* [EXERCISE]: Transcribe, without any alteration, only the lines that begin at the line containing "(** [String.prototype.trim] *)" and run to the last line below.

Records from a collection

(** * Data-Alchemist: the dataset validation engine of [src/app/page.tsx]

    A shallow embedding of the validators that [triggerFullValidation] runs
    over the clients, workers and tasks grids, and the properties of the
    specification that concern them.

    Conventions of the embedding.
    - A cell of a row is a JavaScript primitive ([jsval]); a row is a finite
      map from column names to cells ([gmap string jsval]), a missing column
      reads as [undefined].
    - Strings are sequences of ASCII characters.  White space is the ASCII
      white space of ECMAScript (TAB, LF, VT, FF, CR, SP).
    - Numbers ([number]) are NaN, the two infinities, exact integers and
      exact finite decimal fractions.  The embedding agrees with IEEE
      doubles on the safe integers (magnitude below 2^53); no rounding and
      no exponent notation is modelled.  A property that states a sum, a
      product or the number that a text spells as an integer of [Z] carries
      the hypothesis that the numbers involved are safe integers
      ([safe_integer], [safe_loads], [safe_durations]); the other properties
      state numbers through the operations of the code on both sides.
    - An object used as a dictionary is a [gmap].  Where the keys come from
      the data ([skillToWorkerCount]), a key that names a member of
      [Object.prototype] reads the inherited member, which is no number
      ([JS.dict_get]).
    - [errors.push(...)] inside [forEach] is explicit state passing: the
      body of a loop takes the accumulator and returns the new one.
    - An error message is kept as a structured value ([issue]), one
      constructor per template literal of the source; [render] produces the
      string the source pushes. *)

From Stdlib Require Import ZArith Ascii String List Bool Lia.
From stdpp Require Import base tactics option list gmap strings pretty sorting.

Local Open Scope string_scope.
Local Open Scope list_scope.
Local Open Scope Z_scope.

(** ** Characters and strings *)

Module Str.

Definition in_range (lo hi c : ascii) : bool :=
  (nat_of_ascii lo <=? nat_of_ascii c)%nat && (nat_of_ascii c <=? nat_of_ascii hi)%nat.

Definition is_digit (c : ascii) : bool := in_range "0" "9" c.

Definition is_ws (c : ascii) : bool :=
  match nat_of_ascii c with
  | 9%nat | 10%nat | 11%nat | 12%nat | 13%nat | 32%nat => true
  | _ => false
  end.

Definition digit_val (c : ascii) : Z := Z.of_nat (nat_of_ascii c) - 48.

(** Value of a hexadecimal digit, [None] for any other character. *)
Definition hex_val (c : ascii) : option Z :=
  if is_digit c then Some (digit_val c)
  else if in_range "a" "f" c then Some (Z.of_nat (nat_of_ascii c) - 87)
  else if in_range "A" "F" c then Some (Z.of_nat (nat_of_ascii c) - 55)
  else None.

Fixpoint to_list (s : string) : list ascii :=
  match s with
  | EmptyString => []
  | String c r => c :: to_list r
  end.

Fixpoint of_list (l : list ascii) : string :=
  match l with
  | [] => EmptyString
  | c :: r => String c (of_list r)
  end.

Fixpoint drop_ws (l : list ascii) : list ascii :=
  match l with
  | c :: r => if is_ws c then drop_ws r else l
  | [] => []
  end.

(** [String.prototype.trim] *)
Definition trim (s : string) : string :=
  of_list (rev (drop_ws (rev (drop_ws (to_list s))))).

(** [String.prototype.split] with a one-character separator: the pieces
    between the separators, empty pieces kept; the empty string gives one
    empty piece. *)
Fixpoint split_go (sep : ascii) (cur : list ascii) (l : list ascii) : list string :=
  match l with
  | [] => [of_list (rev cur)]
  | c :: r =>
      if Ascii.eqb c sep then of_list (rev cur) :: split_go sep [] r
      else split_go sep (c :: cur) r
  end.

Definition split (sep : ascii) (s : string) : list string :=
  split_go sep [] (to_list s).

Definition startsWith (p s : string) : bool := String.prefix p s.

Definition endsWith (p s : string) : bool :=
  String.prefix (of_list (rev (to_list p))) (of_list (rev (to_list s))).

(** [Array.prototype.join] on strings *)
Fixpoint join (sep : string) (l : list string) : string :=
  match l with
  | [] => ""
  | [x] => x
  | x :: r => x +:+ sep +:+ join sep r
  end.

* [TASK ANSWER]:
(** [String.prototype.trim] *)
Definition trim (s : string) : string :=
  of_list (rev (drop_ws (rev (drop_ws (to_list s))))).

(** [String.prototype.split] with a one-character separator: the pieces
    between the separators, empty pieces kept; the empty string gives one
    empty piece. *)
Fixpoint split_go (sep : ascii) (cur : list ascii) (l : list ascii) : list string :=
  match l with
  | [] => [of_list (rev cur)]
  | c :: r =>
      if Ascii.eqb c sep then of_list (rev cur) :: split_go sep [] r
      else split_go sep (c :: cur) r
  end.

Definition split (sep : ascii) (s : string) : list string :=
  split_go sep [] (to_list s).

Definition startsWith (p s : string) : bool := String.prefix p s.

Definition endsWith (p s : string) : bool :=
  String.prefix (of_list (rev (to_list p))) (of_list (rev (to_list s))).

(** [Array.prototype.join] on strings *)
Fixpoint join (sep : string) (l : list string) : string :=
  match l with
  | [] => ""
  | [x] => x
  | x :: r => x +:+ sep +:+ join sep r
  end.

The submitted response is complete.